An advantage to exercising in a pool is that the buoyancy of the water takes stress off the joints. At the same time, swimming and other aquatic exercises can strengthen back and core muscles.

That said, it does not mean that everyone with a case of back pain should jump in a pool, said Dr. Scott A. Rodeo, a team physician for U.S.A. Olympic Swimming at the last three Olympic Games. Back pain can have a number of potential causes, some that require more caution than others. So the first thing to do is to get a careful evaluation and diagnosis. A doctor might recommend working with a physical therapist and starting off with standing exercises in the pool that involve bands and balls to strengthen the core and lower back muscles.

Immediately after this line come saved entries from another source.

Lemma get_vel_default_outcome (a b : VideoTimestamp) (w : world) :
  exists r n,
    get_vel raw a b default_min_speed_duration default_max_speed_duration w
    = (r, mkWorld (n + draws w) (files w) (trace w))
    /\ match r with Ok v => 0 <= v | Err e => e = OverflowError end.
Proof.
  destruct (Z.le_gt_cases (total_seconds (minus b a)) 10) as [Hs | Hl].
  - exists (Ok 1), 0%nat. rewrite (get_vel_short raw a b _ w Hs).
    split; [now destruct w | lia].
  - rewrite (get_vel_long_divisor raw a b w ltac:(lia)).
    eexists; exists 3%nat. split; [reflexivity |].
    pose proof (Z.mod_pos_bound (raw (S (S (draws w)))) 21 ltac:(lia)).
    destruct (py_int_truediv _ _) as [v | e] eqn:E.
    + apply (py_int_truediv_nonneg _ _ v) in E; [exact E | | lia].
      rewrite total_seconds_minus. apply Z.abs_nonneg.
    + apply py_int_truediv_error in E; [exact E | lia].
Qed.

Lemma hoare_bind_get_vel {B} (r v : nat) (a b : VideoTimestamp)
    (k : Z -> M B) (R : B -> world -> Prop) :
  (forall x, 0 <= x -> hoare (J r v) (k x) R EJ) ->
  hoare (J r v)
    (bind (get_vel raw a b default_min_speed_duration
             default_max_speed_duration) k) R EJ.
Proof.
  intros Hk w Hw. unfold bind.
  destruct (get_vel_default_outcome a b w) as (res & n & -> & Hres).
  destruct res as [x | e].
  - apply (Hk x Hres). exact Hw.
  - subst e. split; [reflexivity | apply Hw].
Qed.

Lemma J_built_rest (r v : nat) (c : segment) (w : world) :
  wf (Built RestSeg c) -> J r v w -> J (S r) v (built (Built RestSeg c) w).
Proof.
  intros Hc (Hwf & Hr & Hv). unfold J, built. cbn [trace].
  rewrite !count_built_app. cbn [count_built].
  split; [apply Forall_app; split; [exact Hwf | now constructor] |].
  split; lia.
Qed.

If you are cleared to swim, and just starting for the first time, pay close attention to your technique. Work with a coach or trainer if necessary.

It may also be a good idea to start with the breaststroke, because the butterfly and freestyle strokes involve more trunk rotation. The backstroke is another good option, said Dr. Rodeo, who is co-chief of the sports medicine and shoulder service at the Hospital for Special Surgery in New York.

“With all the other strokes, you have the potential for some spine hyperextension,” Dr. Rodeo said. “With the backstroke, being on your back, you don’t have as much hyperextension.”

Like any activity, begin gradually, swimming perhaps twice a week at first and then progressing slowly over four to six weeks, he said. In one study, Japanese researchers looked at 35 people with low back pain who were enrolled in an aquatic exercise program, which included swimming and walking in a pool. Almost all of the patients showed improvements after six months, but the researchers found that those who participated at least twice weekly showed more significant improvements than those who went only once a week. “The improvement in physical score was independent of the initial ability in swimming,” they wrote.